Pandemi gündemi bize kapitalizmin gelişkin olduğu ülkelerin nasıl tek tek çöktüğünü göstermiştir. İngiltere, İspanya, Fransa, İtalya başta olmak üzere kapitalizmin gelişmiş olduğu ve emperyalist ülkelerde salgının nasıl bir toplumsal ve ekonomik yıkım yarattığı somut olarak açığa çıkmıştır. Her şeyi meta haline getiren, ticarileştiren serbest piyasacılık, onun ideolojisi liberalizm ve sistemi kapitalizm yanlışlığını, çaresizliği ve insan düşmanı karakterini açığa çıkarmıştır.

Bugün ABD’de yaşanan ırkçılık karşıtı başlayan protestoların özünde yine kapitalizmin emek sömürüsü bulunmaktadır. Köle ticaretiyle, tarım plantasyonlarında çalıştırılmak üzere Afrika’dan taşınan kölelere yönelik ırkçılık, bugün yine daha ucuz sömürü amacıyla devam etmektedir!

 

 

Basın hürriyeti, ifade hürriyeti, din hürriyeti, özgürlük, gelişmişlik düzeyi, insan hakları gibi her ülkeye not veren ABD emperyalizminin gerçek yüzü polis tarafından katledilen siyahi emekçinin sözlerindedir: Nefes alamıyorum!
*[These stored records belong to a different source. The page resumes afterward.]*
(** The attempt of an ID, as the loop over the bucket's keys puts it together. *)
Definition attempt_of (b : htlcsBucket) (aid : Z) : HTLCAttempt :=
  mkAttempt (match hb_info b !! aid with Some a => a <| AttemptID := aid |> | None => zero_attempt end)
    (hb_settle b !! aid) (hb_fail b !! aid).

Definition attempt_ids (b : htlcsBucket) : gset Z := dom (hb_info b) ∪ dom (hb_settle b) ∪ dom (hb_fail b).

Definition fetchHtlcAttempts (b : htlcsBucket) : res payerr (list HTLCAttempt) :=
  let ids := attempt_ids b in
  _ ← guard_err (negb (Nat.eqb (size (hb_info b)) (size ids))) errNoAttemptInfo;
  mret (attempt_of b <$> go_sort Z.ltb (elements ids)).

Definition inflight_of (htlcs : list HTLCAttempt) : bool := existsb in_flight_attempt htlcs.
Definition settled_of (htlcs : list HTLCAttempt) : bool :=
  existsb (fun h => match ha_Failure h, ha_Settle h with None, Some _ => true | _, _ => false end) htlcs.

Definition fetchPayment (b : paymentBucket) : res payerr MPPayment :=
  match pb_seq b with
  | None => Err ErrSequenceNotFound
  | Some sequenceNum =>
      match pb_info b with
      | None => Err ErrCreationInfoNotFound
      | Some creationInfo =>
          htlcs ← match pb_htlcs b with None => mret [] | Some hb => fetchHtlcAttempts hb end;
          let inflight := inflight_of htlcs in
          let settled := settled_of htlcs in
          let status :=
            if negb inflight && settled then StatusSucceeded
            else if negb inflight && bool_decide (is_Some (pb_fail b)) then StatusFailed
            else StatusInFlight in
          mret (mkPayment sequenceNum creationInfo htlcs (pb_fail b) status)
      end
  end.
Definition fails (ctx : invoiceUpdateCtx) (outcome : FailResolutionResult) : Outcome := Ok (None, failRes ctx outcome).

(** [*inv.Terms.PaymentPreimage]. *)
Definition knownPreimage (inv : Invoice) : res inverr bytes :=
  match PaymentPreimage (Terms inv) with None => Panic | Some p => Ok p end.

(** The height test every HTLC has to pass. *)
Definition tooSoon (ctx : invoiceUpdateCtx) (inv : Invoice) : bool :=
  (cx_expiry ctx <? u32 (i32 (cx_currentHeight ctx + cx_finalCltvRejectDelta ctx)))
  || (cx_expiry ctx <? u32 (i32 (cx_currentHeight ctx + FinalCltvDelta (Terms inv)))).

Definition addOne (ctx : invoiceUpdateCtx) (d : HtlcAcceptDesc) (state : option InvoiceStateUpdateDesc) : InvoiceUpdateDesc :=
  mkUpdateDesc state ∅ {[cx_circuitKey ctx := d]} None [].

Definition child_desc (a : AMP) : ChildDesc := mkChildDesc (rootShare a) (childIndex a).

(** The preimages of the set, or that the shares do not fit the hashes. *)
Definition reconstructAMPPreimages (ctx : invoiceUpdateCtx) (amp : AMP) (htlcSet : gmap CircuitKey InvoiceHTLC) :
    res inverr (option (gmap CircuitKey bytes)) :=
  match mapM (fun kh : CircuitKey * InvoiceHTLC => d ← ih_AMP kh.2; Some (kh.1, d)) (map_to_list htlcSet) with
  | None => Panic
  | Some others =>
      match ReconstructChildren (child_desc amp :: ((fun kd => child_desc (ad_Record kd.2)) <$> others)) with
      | [] => Panic
      | child :: children =>
          if negb (bool_decide (cx_hash ctx = c_Hash child)) then Ok None
          else if negb (forallb (fun '(kd, c) => bool_decide (ad_Hash (snd kd) = c_Hash c)) (zip others children)) then Ok None
          else Ok (Some (list_to_map (zip others.*1 (c_Preimage <$> children) ++ [(cx_circuitKey ctx, c_Preimage child)])))
      end
  end.

(** The HTLCs of the set against the announced total: their sum, or a mismatch. *)
Fixpoint setTotal (total : Z) (htlcs : list InvoiceHTLC) (acc : Z) : option Z :=
  match htlcs with
  | [] => Some acc
  | h :: htlcs => if negb (total =? ih_MppTotalAmt h) then None else setTotal total htlcs (u64 (acc + ih_Amt h))
  end.

Definition updateMpp (ctx : invoiceUpdateCtx) (mpp : MPP) (inv : Invoice) : Outcome :=
  let required := RequiresFeature (ct_Features (Terms inv)) AMPRequired in
  if required && bool_decide (cx_amp ctx = None) then fails ctx ResultHtlcInvoiceTypeMismatch
  else if negb required && negb (bool_decide (cx_amp ctx = None)) then fails ctx ResultHtlcInvoiceTypeMismatch
  else
    let setID := ctx_setID ctx in
    let acceptDesc := mkAcceptDesc (cx_currentHeight ctx) (cx_amtPaid ctx) (cx_assetId ctx) (totalMsat mpp) (cx_expiry ctx)
                        (cx_customRecords ctx) ((fun a => mkAMPData a (cx_hash ctx) None) <$> cx_amp ctx) in
    if negb (bool_decide (inv_State inv = ContractOpen)) then fails ctx ResultInvoiceNotOpen
    else if negb (bool_decide (paymentAddr mpp = PaymentAddr (Terms inv))) then fails ctx ResultAddressMismatch
    else if totalMsat mpp =? 0 then fails ctx ResultHtlcSetTotalTooLow
    else if totalMsat mpp <? ct_Value (Terms inv) then fails ctx ResultHtlcSetTotalTooLow
    else
      let htlcSet := HTLCSet inv setID HtlcStateAccepted in
      match setTotal (totalMsat mpp) (map_to_list htlcSet).*2 0 with
      | None => fails ctx ResultHtlcSetTotalMismatch
      | Some sum =>
          let newSetTotal := u64 (sum + cx_amtPaid ctx) in
          if totalMsat mpp <? newSetTotal then fails ctx ResultHtlcSetOverpayment
          else if tooSoon ctx inv then fails ctx ResultExpiryTooSoon
          else if negb (newSetTotal =? totalMsat mpp) then
            Ok (Some (addOne ctx acceptDesc None), acceptRes ctx resultPartialAccepted)
          else if HodlInvoice inv then
            Ok (Some (addOne ctx acceptDesc (Some (mkStateUpdate ContractAccepted None ∅ setID))), acceptRes ctx resultAccepted)
          else
            match cx_amp ctx with
            | Some amp =>
                preimages ← reconstructAMPPreimages ctx amp htlcSet;
                match preimages with
                | None => Ok (Some (addOne ctx acceptDesc (Some (mkStateUpdate ContractCanceled None ∅ setID))),
                              failRes ctx ResultAmpReconstruction)
                | Some preimages =>
                    Ok (Some (addOne ctx acceptDesc (Some (mkStateUpdate ContractSettled (PaymentPreimage (Terms inv)) preimages setID))),
                        settleRes ctx (default zero32 (preimages !! cx_circuitKey ctx)) ResultSettled)
                end
            | None =>
                preimage ← knownPreimage inv;
                Ok (Some (addOne ctx acceptDesc (Some (mkStateUpdate ContractSettled (PaymentPreimage (Terms inv)) ∅ setID))),
                    settleRes ctx preimage ResultSettled)
            end
      end.

Definition updateLegacy (ctx : invoiceUpdateCtx) (inv : Invoice) : Outcome :=
  if bool_decide (inv_State inv = ContractCanceled) then fails ctx ResultInvoiceAlreadyCanceled
  else if cx_amtPaid ctx <? ct_Value (Terms inv) then fails ctx ResultAmountTooLow
  else if bool_decide (customRecord ctx KeySendType = None) && RequiresFeature (ct_Features (Terms inv)) PaymentAddrRequired
  then fails ctx ResultAddressMismatch
  else if existsb (fun h => 0 <? ih_MppTotalAmt h) (map_to_list (HTLCSet inv None HtlcStateAccepted)).*2
  then fails ctx ResultMppInProgress
  else if tooSoon ctx inv then fails ctx ResultExpiryTooSoon
  else
    let acceptDesc := mkAcceptDesc (cx_currentHeight ctx) (cx_amtPaid ctx) 0 0 (cx_expiry ctx) (cx_customRecords ctx) None in
    match inv_State inv with
    | ContractAccepted => Ok (Some (addOne ctx acceptDesc None), acceptRes ctx resultDuplicateToAccepted)
    | ContractSettled =>
        preimage ← knownPreimage inv;
        Ok (Some (addOne ctx acceptDesc None), settleRes ctx preimage ResultDuplicateToSettled)
    | _ =>
        if HodlInvoice inv then
          Ok (Some (addOne ctx acceptDesc (Some (mkStateUpdate ContractAccepted None ∅ None))), acceptRes ctx resultAccepted)
        else
          preimage ← knownPreimage inv;
          Ok (Some (addOne ctx acceptDesc (Some (mkStateUpdate ContractSettled (PaymentPreimage (Terms inv)) ∅ None))),
              settleRes ctx preimage ResultSettled)
    end.

Definition updateInvoice (ctx : invoiceUpdateCtx) (inv : Invoice) : Outcome :=
  match Htlcs inv !! cx_circuitKey ctx with
  | Some htlc =>
      match ih_State htlc with
      | HtlcStateCanceled => fails ctx ResultReplayToCanceled
      | HtlcStateAccepted => Ok (None, acceptRes ctx resultReplayToAccepted)
      | HtlcStateSettled => preimage ← knownPreimage inv; Ok (None, settleRes ctx preimage ResultReplayToSettled)
      end
  | None => match cx_mpp ctx with None => updateLegacy ctx inv | Some mpp => updateMpp ctx mpp inv end
  end.

(** ** The registry *)
Record RegistryConfig := mkRegistryConfig {
  FinalCltvRejectDelta : Z;
  HtlcHoldDuration : Z;
  AcceptKeySend : bool;
  AcceptAMP : bool;
  GcCanceledInvoicesOnStartup : bool;
  GcCanceledInvoicesOnTheFly : bool;
  KeysendHoldTime : Z
}.

(** Subscribers are the channels of links and resolvers, by number; [rg_outbox]
    is what was sent on them, [rg_timers] the pending release events. *)
Record InvoiceRegistry := mkRegistry {
  rg_cdb : invoiceDB;
  hodlSubscriptions : gmap CircuitKey (gset Z);
  hodlReverseSubscriptions : gmap Z (gset CircuitKey);
  rg_timers : list (InvoiceRef * CircuitKey * Z);
  rg_outbox : list (Z * HtlcResolution)
}.

#[export] Instance Registry_eta : Eta InvoiceRegistry := fun r =>
  mkRegistry (rg_cdb r) (hodlSubscriptions r) (hodlReverseSubscriptions r) (rg_timers r) (rg_outbox r).

Inductive regerr : Type :=
| ErrInvoiceDB (e : inverr) | ErrPreimageLength | ErrKeysendPreimage | ErrMppKeysend | ErrFinalExpiry | ErrNoMPP
| ErrUnmarshal.

Abbreviation REG := (M InvoiceRegistry regerr).

Definition on_cdb {A} (m : IDB A) : REG A := fun r =>
  let '(x, d) := m (rg_cdb r) in
  (match x with Ok a => Ok a | Err e => Err (ErrInvoiceDB e) | Panic => Panic end, r <| rg_cdb := d |>).

(** [notifyHodlSubscribers]: sends to every subscriber and forgets them. *)
Definition notifyHodlSubscribers (res : HtlcResolution) : REG unit := modify (fun r =>
  match hodlSubscriptions r !! res_key res with
  | None => r
  | Some subscribers =>
      r <| rg_outbox ::= fun o => o ++ ((fun s => (s, res)) <$> elements subscribers) |>
        <| hodlReverseSubscriptions ::= fun rev => foldl (fun rev s => alter (fun keys => keys ∖ {[res_key res]}) s rev) rev (elements subscribers) |>
        <| hodlSubscriptions ::= delete (res_key res) |>
  end).

Fixpoint notifyAll (rs : list HtlcResolution) : REG unit :=
  match rs with [] => mret tt | r :: rs => _ ← notifyHodlSubscribers r; notifyAll rs end.

Definition hodlSubscribe (subscriber : Z) (key : CircuitKey) : REG unit := modify (fun r =>
  r <| hodlSubscriptions ::= fun m => <[key := {[subscriber]} ∪ default ∅ (m !! key)]> m |>
    <| hodlReverseSubscriptions ::= fun m => <[subscriber := {[key]} ∪ default ∅ (m !! subscriber)]> m |>).

Definition HodlUnsubscribeAll (subscriber : Z) : REG unit := modify (fun r =>
  r <| hodlSubscriptions ::= fun m => foldl (fun m k => alter (fun s => s ∖ {[subscriber]}) k m) m
                               (elements (default ∅ (hodlReverseSubscriptions r !! subscriber))) |>
    <| hodlReverseSubscriptions ::= delete subscriber |>).

Section Registry.
Context (cfg : RegistryConfig).
(** Whether [proto.Unmarshal] accepts the data of an atomic swap invoice. *)
Context (unmarshals : bytes -> bool).

Definition AddInvoice (invoice : Invoice) (paymentHash : bytes) : REG Z := on_cdb (DB_AddInvoice invoice paymentHash).

Definition fresh_invoice (now assetId delta expiry value : Z) (preimage : option bytes) (addr : bytes) (features : RawFeatureVector) (hodl : bool) : Invoice :=
  mkInvoice [] [] now 0 (mkTerms delta expiry preimage value assetId addr [] features) 0 0 ContractOpen 0 assetId ∅ ∅ hodl.

(** [AddInvoice] of a just-in-time invoice, duplicates ignored. *)
Definition addIgnoring (dup : inverr -> bool) (invoice : Invoice) (hash : bytes) : REG unit := fun r =>
  match AddInvoice invoice hash r with
  | (Err (ErrInvoiceDB e), r) => ((if dup e then Ok tt else Err (ErrInvoiceDB e)), r)
  | (Ok _, r) => (Ok tt, r)
  | (Err e, r) => (Err e, r)
  | (Panic, r) => (Panic, r)
  end.

Definition dupHash (e : inverr) : bool := match e with ErrDuplicateInvoice => true | _ => false end.
Definition dupAny (e : inverr) : bool := match e with ErrDuplicateInvoice | ErrDuplicatePayAddr => true | _ => false end.

Definition jit_features : RawFeatureVector := NewRawFeatureVector [TLVOnionPayloadOptional].

Definition expiresTooSoon (ctx : invoiceUpdateCtx) : bool :=
  cx_expiry ctx <? u32 (i32 (cx_currentHeight ctx + FinalCltvRejectDelta cfg)).

Definition processKeySend (now : Z) (ctx : invoiceUpdateCtx) : REG unit :=
  match customRecord ctx KeySendType with
  | None => mret tt
  | Some preimage =>
      _ ← check (negb (Z.of_nat (length preimage) =? 32)) ErrPreimageLength;
      _ ← check (negb (bool_decide (Sum256 preimage = cx_hash ctx))) ErrKeysendPreimage;
      _ ← check (negb (bool_decide (cx_mpp ctx = None))) ErrMppKeysend;
      _ ← check (expiresTooSoon ctx) ErrFinalExpiry;
      let hold := negb (KeysendHoldTime cfg =? 0) in
      addIgnoring dupHash (fresh_invoice now (cx_assetId ctx) (FinalCltvRejectDelta cfg) (if hold then KeysendHoldTime cfg else 0)
        (cx_amtPaid ctx) (Some preimage) BlankPayAddr jit_features hold) (cx_hash ctx)
  end.

(** Duplicates are not ignored here: the error of [AddInvoice] is returned, after
    the payment of the swap was started. *)
Definition processAtomicSwap (now : Z) (ctx : invoiceUpdateCtx) : REG unit :=
  match customRecord ctx ASType with
  | None => mret tt
  | Some asData =>
      _ ← check (negb (unmarshals asData)) ErrUnmarshal;
      _ ← check (negb (bool_decide (cx_mpp ctx = None))) ErrMppKeysend;
      _ ← check (expiresTooSoon ctx) ErrFinalExpiry;
      _ ← AddInvoice (fresh_invoice now (cx_assetId ctx) (FinalCltvRejectDelta cfg) 0
        (cx_amtPaid ctx) None BlankPayAddr jit_features true) (cx_hash ctx);
      mret tt
  end.

Definition amp_features : RawFeatureVector := NewRawFeatureVector [TLVOnionPayloadOptional; PaymentAddrOptional; AMPRequired].

Definition processAMP (now : Z) (ctx : invoiceUpdateCtx) : REG unit :=
  match cx_mpp ctx with
  | None => throw ErrNoMPP
  | Some mpp =>
      _ ← check (expiresTooSoon ctx) ErrFinalExpiry;
      addIgnoring dupAny (fresh_invoice now 0 (FinalCltvRejectDelta cfg) 0 (totalMsat mpp) None (paymentAddr mpp) amp_features false)
        (cx_hash ctx)
  end.

(** What a final resolution sends to the links holding HTLCs of the same set. *)
Definition failNotices (ctx : invoiceUpdateCtx) (outcome : FailResolutionResult) (invoice : Invoice) : list HtlcResolution :=
  (fun kh => HtlcFail kh.1 (i32 (ih_AcceptHeight kh.2)) outcome) <$>
    map_to_list (HTLCSet invoice (ctx_setID ctx) HtlcStateCanceled).

Definition settleNotices (ctx : invoiceUpdateCtx) (preimage : bytes) (outcome : SettleResolutionResult) (invoice : Invoice) : list HtlcResolution :=
  ((fun kh : CircuitKey * InvoiceHTLC =>
      HtlcSettle (default preimage (d ← ih_AMP kh.2; ad_Preimage d)) kh.1 (i32 (ih_AcceptHeight kh.2)) outcome) <$>
    map_to_list (HTLCSet invoice (ctx_setID ctx) HtlcStateSettled)) ++
  ((fun kh => HtlcFail kh.1 (i32 (ih_AcceptHeight kh.2)) ResultInvoiceAlreadySettled) <$>
    map_to_list (HTLCSetCompliment invoice (ctx_setID ctx) HtlcStateCanceled)).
Evet, kapitalizmde nefes alınmıyor!

Amerikan emekçilerinin protestolarını selamlıyoruz! Irkçılığa, gericiliğe, polis baskısına, eşitsizliğe hayır diyen Amerikan emekçilerinin protestolarına ‘terör’ yaftası yapıştırmaya çalışan, kendi halkına müdahale etmesi için kent merkezlerine orduyu- askeri çağıran Amerikan devletinin “özgürlük ve demokrasi” yalanı da ABD askerlerinin postalları altında kalmıştır. Küba’ya, Suriye’ye, İran’a not veren ABD emperyalizmi kendine bakmalıdır!

“100 YILLIK ONURLU TARİHİMİZİ, DÜNDEN BUGÜNE VERDİĞİMİZ MÜCADELEYİ GELECEĞE TAŞIYACAĞIZ”

Kılçer son olarak 10 Eylül’de 100. Yaşını kutlamaya hazırlanan ülkenin komünist partisi için de çağrıda bulunarak şunları kaydetti:

“Hepinizin bildiği gibi ülkemizin en köklü partisi temelleri 1920 yılında Bakü’de atılan Türkiye Komünist Partisi’dir. Bu yıl, 1920 yılında kurulan ve mirasını üstlendiğimiz Partimizin 100. Kuruluş yıldönümü. 100. Yaşımızı büyük bir gururla kutlayacağız…

100 yıllık onurlu tarihimizi, dünden bugüne verdiğimiz mücadeleyi geleceğe taşıyacağız. Partimiz, Türkiye Komünist Hareketi, 100. Yılında bütün komünistleri, emektar ve tarihsel komünistleri ‘Gelenek sürüyor, parti yükseliyor’ şiarıyla birlikte mücadeleye çağırıyor. 100. Yaşımızı birlikte kutlamak ve bu geleneği ileriye taşımak için ‘100. Yıl komitelerinde buluşmaya’ davet ediyoruz.

Partimiz Türkiye Komünist Hareketi, bundan böyle her hafta siyasi değerlendirme toplantısı düzenleyecek, görüş ve değerlendirmelerini canlı olarak doğrudan dostları ve kamuoyuyla paylaşacaktır.

10 Eylül’de Partimizin 100. Yaşını kutlamak için 100. Yıl Komitelerinde buluşma çağrımızı yineler, basın toplantımızı burada sonlandırırız!

Bizi dinleyen herkese çok teşekkür ederiz.”